(* ===== verification/Ingest.v ===== *)
(** The ingest: [IngestEmail] of [internal/service/submissions.go], from resolving the
    thread to committing the submission with its reply.

    [ingest_body] is the body of [ingestEmailInner] between installing the audit
    collector and the deferred flush.  Parallel deliveries of one message are collapsed
    by [singleflight] before it, so a run is one delivery. *)
From Stdlib Require Import ZArith.
From stdpp Require Import base list strings gmap.
From S2P Require Import Prelude GoStrings GoValues Submission Checklist Reply Classifier ChecklistStore Tables World Repository OutboxRepo Config Service.

Open Scope Z_scope.

Section ingest.
Context {L : GoLib} {E : Env} (svc : Service).

Definition audit_duplicate (id emailID source : string) : M unit :=
  audit id EventEmailDuplicate [("deterministic_id", AString emailID); ("source", AString source)].

Definition duplicate_result (s : Submission) : IngestResult :=
  mkIngestResult s.(sub_ID) s.(sub_State) true false false [] false.

(** The submission the email belongs to, or the result of a duplicate. *)
Definition resolveSubmission (req : IngestRequest) (emailID : string) : M (Submission + IngestResult) :=
  let refs := cleanThreadRefs req.(rq_MessageID) req.(rq_InReplyTo) req.(rq_References) in
  r ← attempt (FindByEmailReference refs);
  match (r : result (Submission * bool)) with
  | Ok (found, ambiguous) =>
    if bool_decide (emailID ∈ map em_DeterministicID found.(sub_Emails)) then
      audit_duplicate found.(sub_ID) emailID req.(rq_Source) ≫= λ _, mret (inr (duplicate_result found))
    else
      (if ambiguous then
         audit found.(sub_ID) EventThreadAmbiguous [("refs", AList (map AString refs))]
       else mret ()) ≫= λ _,
      audit found.(sub_ID) EventThreadMatched
        [("matched_by", AString "thread_headers"); ("message_id", AString req.(rq_MessageID))] ≫= λ _,
      mret (inl found)
  | Err e =>
    if errors_Is e ErrSubmissionNotFound then
      d ← attempt (FindByDeterministicID emailID);
      match (d : result Submission) with
      | Ok existing =>
        audit_duplicate existing.(sub_ID) emailID req.(rq_Source) ≫= λ _,
        mret (inr (duplicate_result existing))
      | Err de =>
        if negb (errors_Is de ErrSubmissionNotFound) then
          throw (ErrWrap "dedup by deterministic id" de)
        else
          created ← wrap_err "create submission" (createSubmission svc req);
          mret (inl created)
      end
    else throw (ErrWrap "find by reference" e)
  end.

Definition reevaluate (existing : Submission) : Submission :=
  match svc.(sv_checklists).(store_Get) existing.(sub_PolicyType) with
  | Some cl => sub_with_MissingItems (EvaluateChecklist existing cl (opts_of svc)) existing
  | None => existing
  end.

(** The existing submission with the new one's email and documents. *)
Definition merge_into (existing newSub : Submission) (inbound : Email) : Submission :=
  let existing := AttachEmail (em_with_SubmissionID existing.(sub_ID) inbound) existing in
  let existing := foldl (λ s d, AttachDocument (doc_with_SubmissionID s.(sub_ID) d) s)
                    existing newSub.(sub_Documents) in
  if bool_decide (existing.(sub_NamedInsured) = "")
  then sub_with_EffectiveDate newSub.(sub_EffectiveDate)
         (sub_with_NamedInsured newSub.(sub_NamedInsured) existing)
  else existing.

Definition contentMatch (newSub : Submission) (inbound : Email) : M (option Submission) :=
  if bool_decide (newSub.(sub_NamedInsured) = "") then mret None
  else
    now ← time_Now;
    let cutoff := UnixNano (Add now (dur_neg (MatchWindow svc.(sv_cfg).(cfg_Threading)))) in
    r ← attempt (FindContentMatch newSub.(sub_NamedInsured) newSub.(sub_FromAddress) cutoff);
    match (r : result Submission) with
    | Err _ => mret None
    | Ok existing =>
      reparentAudits newSub.(sub_ID) existing.(sub_ID) ≫= λ _,
      let existing := merge_into existing newSub inbound in
      now ← time_Now;
      let existing := reevaluate (MarkAction now existing) in
      audit existing.(sub_ID) EventThreadMatchedByContent
        [("named_insured", AString existing.(sub_NamedInsured));
         ("from", AString existing.(sub_FromAddress));
         ("email_id", AString inbound.(em_DeterministicID))] ≫= λ _,
      mret (Some existing)
    end.

Definition persistSuppressed (sub : Submission) (headers : list (string * string))
    (res : IngestResult) : M IngestResult :=
  wrap_err "persist suppressed submission" (UpsertSubmission sub) ≫= λ _,
  audit sub.(sub_ID) EventReplySuppressed
    [("reason", AString "auto_submitted");
     ("headers", AMap (map (λ kv, (kv.1, AString kv.2)) headers))] ≫= λ _,
  mret res.

Definition persistBounce (sub : Submission) (req : IngestRequest) : M IngestResult :=
  let sub := if req.(rq_BouncePermanent)
             then sub_with_NeedsReview true (sub_with_DeliveryFailed true sub) else sub in
  audit sub.(sub_ID) EventReplyBounced
    [("from", AString req.(rq_FromAddress)); ("permanent", ABool req.(rq_BouncePermanent))] ≫= λ _,
  wrap_err "persist bounce" (UpsertSubmission sub) ≫= λ _,
  mret (mkIngestResult sub.(sub_ID) sub.(sub_State) false false sub.(sub_NeedsReview) [] false).

Definition persistNoReply (sub : Submission) (res : IngestResult) : M IngestResult :=
  wrap_err "persist submission" (UpsertSubmission sub) ≫= λ _, mret res.

Definition with_reply_queued (r : IngestResult) : IngestResult :=
  mkIngestResult r.(ir_SubmissionID) r.(ir_State) r.(ir_IsDuplicate) r.(ir_PolicyUnknown)
    r.(ir_NeedsReview) r.(ir_MissingItems) true.

(** Queues [reply]: the claim, the transaction, then the online dispatch when due. *)
Definition queue_reply (sub : Submission) (reply : Reply) (fingerprint : string) (res : IngestResult)
  : M IngestResult :=
  let sub := sub_with_LastReplyHash fingerprint sub in
  now ← time_Now;
  let notBefore := replyNotBefore svc sub now in
  id ← NewString;
  let entry := mkOutboxEntry id sub.(sub_ID) reply OutboxPending 0 "" zeroTime zeroTime notBefore in
  claimed ← claimDispatch sub.(sub_ID);
  r ← attempt (UpsertSubmissionWithReply sub entry);
  match (r : result OutboxEntry) with
  | Err e =>
    (if (claimed : bool) then releaseDispatch sub.(sub_ID) else mret ()) ≫= λ _,
    throw (ErrWrap "persist submission with reply" e)
  | Ok entry =>
    let res := with_reply_queued res in
    queued ← (if (claimed : bool) && negb (After notBefore now)
              then enqueueReply svc (mkReplyJob reply sub.(sub_ID) entry.(oe_ID) entry.(oe_UpdatedAt))
              else mret false);
    if (queued : bool) then mret res
    else (if (claimed : bool) then releaseDispatch sub.(sub_ID) else mret ()) ≫= λ _, mret res
  end.

(** From the reply decision to the commit. *)
Definition reply_or_persist (sub : Submission) (missing : list MissingItem) (inbound : Email)
    (policyUnknown : bool) (res : IngestResult) : M IngestResult :=
  match buildReply svc sub missing inbound policyUnknown with
  | None => persistNoReply sub res
  | Some (reply, fingerprint) =>
    suppressed ← replySuppressed svc sub;
    if (suppressed : bool) then persistNoReply sub res
    else if bool_decide (fingerprint = sub.(sub_LastReplyHash)) then
      audit sub.(sub_ID) EventReplySuppressed [("reason", AString "unchanged")] ≫= λ _,
      persistNoReply sub res
    else queue_reply sub reply fingerprint res
  end.

(** The review flag and the state, once the checklist was evaluated. *)
Definition settle (sub : Submission) (missing : list MissingItem) : M Submission :=
  let prevReview := sub.(sub_NeedsReview) in
  let sub := sub_with_NeedsReview (RequiresReview missing || policyClarifyExhausted svc sub) sub in
  (if sub.(sub_NeedsReview) && negb prevReview
   then audit sub.(sub_ID) EventNeedsReview [("documents", AList (reviewDocs svc sub))]
   else mret ()) ≫= λ _,
  transitionState sub missing.

(** The email attached, the clocks moved and a past bounce forgotten. *)
Definition attach_inbound (sub : Submission) (req : IngestRequest) (emailID : string) (inbound : Email)
  : M Submission :=
  let sub := AttachEmail inbound sub in
  sub ← (if negb req.(rq_AutoSubmitted) && negb req.(rq_Bounce)
         then now ← time_Now; mret (MarkAction now sub) else mret sub);
  sub ← (if negb req.(rq_Bounce) && sub.(sub_DeliveryFailed)
         then audit sub.(sub_ID) EventDeliveryRetried [("from", AString req.(rq_FromAddress))] ≫= λ _,
              mret (sub_with_DeliveryFailed false sub)
         else mret sub);
  audit sub.(sub_ID) EventEmailReceived
    [("deterministic_id", AString emailID); ("message_id", AString req.(rq_MessageID));
     ("attachment_count", AInt (Z.of_nat (length req.(rq_Attachments))));
     ("source", AString req.(rq_Source))] ≫= λ _,
  mret sub.

(** Evaluation, identity and content threading. *)
Definition evaluate_and_thread (sub : Submission) (inbound : Email) (newSubmission : bool)
  : M (Submission * list MissingItem * bool) :=
  r ← evaluate svc sub inbound;
  let '(sub, missing, policyUnknown) := r : Submission * list MissingItem * bool in
  sub ← (if policyUnknown then mret sub else extractIdentity svc sub);
  merged ← (if newSubmission then contentMatch sub inbound else mret None);
  match merged with
  | Some m => mret (m, m.(sub_MissingItems), bool_decide (m.(sub_PolicyType) = PolicyTypeUnknown))
  | None => mret (sub, missing, policyUnknown)
  end.

Definition ingest_body (req : IngestRequest) (emailID : string) : M IngestResult :=
  r ← resolveSubmission req emailID;
  match (r : Submission + IngestResult) with
  | inr dup => mret dup
  | inl sub =>
    let newSubmission := bool_decide (sub.(sub_Emails) = []) in
    let inbound := inboundEmail req emailID sub.(sub_ID) in
    sub ← attach_inbound sub req emailID inbound;
    if req.(rq_Bounce) then persistBounce sub req
    else
      r ← evaluate_and_thread sub inbound newSubmission;
      let '(sub, missing, policyUnknown) := r : Submission * list MissingItem * bool in
      sub ← settle sub missing;
      let res := mkIngestResult sub.(sub_ID) sub.(sub_State) false policyUnknown
                   sub.(sub_NeedsReview) missing false in
      if req.(rq_AutoSubmitted) then persistSuppressed sub req.(rq_AutoResponseHeaders) res
      else reply_or_persist sub missing inbound policyUnknown res
  end.

(** The collector lives for the ingest and is flushed on every exit, panics included. *)
Definition ingestEmailInner (req : IngestRequest) (emailID : string) : M IngestResult := λ w,
  let '(r, w) := ingest_body req emailID (w_with_collector (Some []) w) in
  let w := (flushAudit w).2 in
  (r, w_with_collector None w).

Definition IngestEmail (req : IngestRequest) : M IngestResult :=
  req ← (if IsZero req.(rq_ReceivedAt)
         then now ← time_Now; mret (rq_with_ReceivedAt now req) else mret req);
  ingestEmailInner req (computeEmailID req.(rq_MessageID) req.(rq_BodyText) req.(rq_Attachments)).
End ingest.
_ _ _
→ Activity:
Copy every line in the records above that contains the word "prevReview".

→ Exercise output:
  let prevReview := sub.(sub_NeedsReview) in
  (if sub.(sub_NeedsReview) && negb prevReview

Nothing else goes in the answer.